#### What to produce:
Nothing in the data should be left out or altered when it is retyped.

#### Material for the task:

(** * bs-modal: a shallow embedding of [src/bs-modal.ts]

    The component is a custom element with two boolean flags, a small
    amount of focus bookkeeping, and two promise chains hanging off Web
    Animations.  The embedding keeps the code's own structure:

    - the element's fields and the part of the page it touches form one
      record, [World], threaded through a state monad [M];
    - promises live in a store indexed by allocation order, with the
      reaction lists and the microtask queue of ECMAScript;
    - the closures of the source are defunctionalised into [Callback];
    - the browser is a labelled transition system: one label per task
      the event loop can run (a method call, a DOM event, an animation
      frame, an animation reaching its end), each followed by a
      microtask checkpoint.

    What the browser does is modelled after the ECMAScript, HTML and Web
    Animations standards, under these assumptions:

    - the element is connected and rendered, so that [#container]
      exists, and [anim-msec] holds a duration [Element.animate]
      accepts;
    - events are dispatched to a trace: listeners are client code, not
      part of the component, and do not call back into it;
    - [focus()] is called on focusable elements and moves the focus; the
      [focusin] it raises is not fed back to [_focusinHandler], which
      would ignore it (the target is the element itself, or [isOpen] is
      false when [hide]'s continuation runs);
    - an animation reaching its end and the reactions this triggers form
      one task: nothing runs between the resolution of [finished] and
      the continuation chained on it.

    [connectedCallback], [disconnectedCallback] and [render] only wire
    the handlers and the markup.  They do not act on the page state
    above, and are modelled apart from it, on the listeners of the
    document, after the event loop. *)

From stdpp Require Import base list strings.
From Stdlib Require Import ZArith NArith Lia.

Local Open Scope string_scope.
Local Open Scope list_scope.

(** ** Data *)

(** The elements the component can tell apart: itself, the animated
    [#container] of its shadow tree, its light-DOM descendants, and the
    rest of the document. *)
Inductive Element :=
  | Host
  | Container
  | Slotted (n : nat)
  | Elsewhere (n : nat).

(** [this.contains(e)]: inclusive, and blind to the shadow tree. *)
Definition contains (e : Element) : bool :=
  match e with
  | Host | Slotted _ => true
  | Container | Elsewhere _ => false
  end.

(** The two keyframe sets: opacity 0 to 1 with ease-out, and back with
    ease-in. *)
Inductive Keyframes := Entrance | Exit.

Inductive PlayState := Running | Finished | Idle.

#[global] Instance Element_eq_dec : EqDecision Element.
Proof. solve_decision. Defined.

#[global] Instance Keyframes_eq_dec : EqDecision Keyframes.
Proof. solve_decision. Defined.

#[global] Instance PlayState_eq_dec : EqDecision PlayState.
Proof. solve_decision. Defined.

(** An [Animation] object.  [finished] is the identifier of the promise
    read by [anim.finished] when the animation was created.  [duration]
    ranges over the values [Element.animate] accepts. *)
Record Animation := mkAnimation {
  target : Element;
  keyframes : Keyframes;
  duration : N;
  playState : PlayState;
  finished : nat
}.

Inductive Value :=
  | VUndefined
  | VAnimation (a : nat)
  | VAbortError.

(** The four closures of the source, by their captured variables. *)
Inductive Callback :=
  | CbResolve (p : nat) (a : nat)   (* () => resolve(anim) *)
  | CbNoop                          (* () => {} *)
  | CbShown                         (* show's continuation *)
  | CbHidden.                       (* hide's continuation *)

Record Reaction := mkReaction {
  onFulfilled : option Callback;
  onRejected : option Callback;
  derived : nat
}.

Inductive Settlement :=
  | Pending
  | Fulfilled (v : Value)
  | Rejected (e : Value).

Record Promise := mkPromise {
  settlement : Settlement;
  reactions : list Reaction;
  handled : bool
}.

(** A promise reaction job: the handler (absent for a pass-through), on
    which side it was registered, its argument and the promise derived
    from it. *)
Record Job := mkJob {
  handler : option Callback;
  rejecting : bool;
  argument : Value;
  capability : nat
}.

Record CustomEvent := mkEvent {
  type : string;
  bubbles : bool;
  cancelable : bool
}.

(** The frame callback of [show]. *)
Inductive FrameCallback := FrameFocus.

(** What an observer of the page can see, in order. *)
Inductive Obs :=
  | ObsDispatch (ev : CustomEvent)
  | ObsAnimate (a : nat) (k : Keyframes)
  | ObsCancel (a : nat)
  | ObsCallback (cb : Callback) (arg : Value).

Record World := mkWorld {
  isOpen : bool;
  isClosed : bool;
  prevFocusElement : option Element;
  backdrop : option string;
  keyboard : option string;
  animMsec : N;
  scrollTop : Z;
  classList : list string;          (* document.body.classList *)
  activeElement : option Element;   (* document.activeElement *)
  animations : list Animation;
  promises : list Promise;
  microtasks : list Job;
  frameRequests : list FrameCallback;
  trace : list Obs
}.

(** The element as constructed, in a page with nothing focused. *)
Definition initial : World :=
  {| isOpen := false; isClosed := true; prevFocusElement := None;
     backdrop := Some "true"; keyboard := Some "true"; animMsec := 300%N;
     scrollTop := 0%Z; classList := []; activeElement := None;
     animations := []; promises := []; microtasks := [];
     frameRequests := []; trace := [] |}.

(** ** Field updates *)

Definition set_isOpen (b : bool) (w : World) : World :=
  mkWorld b (isClosed w) (prevFocusElement w) (backdrop w) (keyboard w)
    (animMsec w) (scrollTop w) (classList w) (activeElement w)
    (animations w) (promises w) (microtasks w) (frameRequests w) (trace w).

#### Response box:
(** * bs-modal: a shallow embedding of [src/bs-modal.ts]

    The component is a custom element with two boolean flags, a small
    amount of focus bookkeeping, and two promise chains hanging off Web
    Animations.  The embedding keeps the code's own structure:

    - the element's fields and the part of the page it touches form one
      record, [World], threaded through a state monad [M];
    - promises live in a store indexed by allocation order, with the
      reaction lists and the microtask queue of ECMAScript;
    - the closures of the source are defunctionalised into [Callback];
    - the browser is a labelled transition system: one label per task
      the event loop can run (a method call, a DOM event, an animation
      frame, an animation reaching its end), each followed by a
      microtask checkpoint.

    What the browser does is modelled after the ECMAScript, HTML and Web
    Animations standards, under these assumptions:

    - the element is connected and rendered, so that [#container]
      exists, and [anim-msec] holds a duration [Element.animate]
      accepts;
    - events are dispatched to a trace: listeners are client code, not
      part of the component, and do not call back into it;
    - [focus()] is called on focusable elements and moves the focus; the
      [focusin] it raises is not fed back to [_focusinHandler], which
      would ignore it (the target is the element itself, or [isOpen] is
      false when [hide]'s continuation runs);
    - an animation reaching its end and the reactions this triggers form
      one task: nothing runs between the resolution of [finished] and
      the continuation chained on it.

    [connectedCallback], [disconnectedCallback] and [render] only wire
    the handlers and the markup.  They do not act on the page state
    above, and are modelled apart from it, on the listeners of the
    document, after the event loop. *)

From stdpp Require Import base list strings.
From Stdlib Require Import ZArith NArith Lia.

Local Open Scope string_scope.
Local Open Scope list_scope.

(** ** Data *)

(** The elements the component can tell apart: itself, the animated
    [#container] of its shadow tree, its light-DOM descendants, and the
    rest of the document. *)
Inductive Element :=
  | Host
  | Container
  | Slotted (n : nat)
  | Elsewhere (n : nat).

(** [this.contains(e)]: inclusive, and blind to the shadow tree. *)
Definition contains (e : Element) : bool :=
  match e with
  | Host | Slotted _ => true
  | Container | Elsewhere _ => false
  end.

(** The two keyframe sets: opacity 0 to 1 with ease-out, and back with
    ease-in. *)
Inductive Keyframes := Entrance | Exit.

Inductive PlayState := Running | Finished | Idle.

#[global] Instance Element_eq_dec : EqDecision Element.
Proof. solve_decision. Defined.

#[global] Instance Keyframes_eq_dec : EqDecision Keyframes.
Proof. solve_decision. Defined.

#[global] Instance PlayState_eq_dec : EqDecision PlayState.
Proof. solve_decision. Defined.

(** An [Animation] object.  [finished] is the identifier of the promise
    read by [anim.finished] when the animation was created.  [duration]
    ranges over the values [Element.animate] accepts. *)
Record Animation := mkAnimation {
  target : Element;
  keyframes : Keyframes;
  duration : N;
  playState : PlayState;
  finished : nat
}.

Inductive Value :=
  | VUndefined
  | VAnimation (a : nat)
  | VAbortError.

(** The four closures of the source, by their captured variables. *)
Inductive Callback :=
  | CbResolve (p : nat) (a : nat)   (* () => resolve(anim) *)
  | CbNoop                          (* () => {} *)
  | CbShown                         (* show's continuation *)
  | CbHidden.                       (* hide's continuation *)

Record Reaction := mkReaction {
  onFulfilled : option Callback;
  onRejected : option Callback;
  derived : nat
}.

Inductive Settlement :=
  | Pending
  | Fulfilled (v : Value)
  | Rejected (e : Value).

Record Promise := mkPromise {
  settlement : Settlement;
  reactions : list Reaction;
  handled : bool
}.

(** A promise reaction job: the handler (absent for a pass-through), on
    which side it was registered, its argument and the promise derived
    from it. *)
Record Job := mkJob {
  handler : option Callback;
  rejecting : bool;
  argument : Value;
  capability : nat
}.

Record CustomEvent := mkEvent {
  type : string;
  bubbles : bool;
  cancelable : bool
}.

(** The frame callback of [show]. *)
Inductive FrameCallback := FrameFocus.

(** What an observer of the page can see, in order. *)
Inductive Obs :=
  | ObsDispatch (ev : CustomEvent)
  | ObsAnimate (a : nat) (k : Keyframes)
  | ObsCancel (a : nat)
  | ObsCallback (cb : Callback) (arg : Value).

Record World := mkWorld {
  isOpen : bool;
  isClosed : bool;
  prevFocusElement : option Element;
  backdrop : option string;
  keyboard : option string;
  animMsec : N;
  scrollTop : Z;
  classList : list string;          (* document.body.classList *)
  activeElement : option Element;   (* document.activeElement *)
  animations : list Animation;
  promises : list Promise;
  microtasks : list Job;
  frameRequests : list FrameCallback;
  trace : list Obs
}.

(** The element as constructed, in a page with nothing focused. *)
Definition initial : World :=
  {| isOpen := false; isClosed := true; prevFocusElement := None;
     backdrop := Some "true"; keyboard := Some "true"; animMsec := 300%N;
     scrollTop := 0%Z; classList := []; activeElement := None;
     animations := []; promises := []; microtasks := [];
     frameRequests := []; trace := [] |}.

(** ** Field updates *)

Definition set_isOpen (b : bool) (w : World) : World :=
  mkWorld b (isClosed w) (prevFocusElement w) (backdrop w) (keyboard w)
    (animMsec w) (scrollTop w) (classList w) (activeElement w)
    (animations w) (promises w) (microtasks w) (frameRequests w) (trace w).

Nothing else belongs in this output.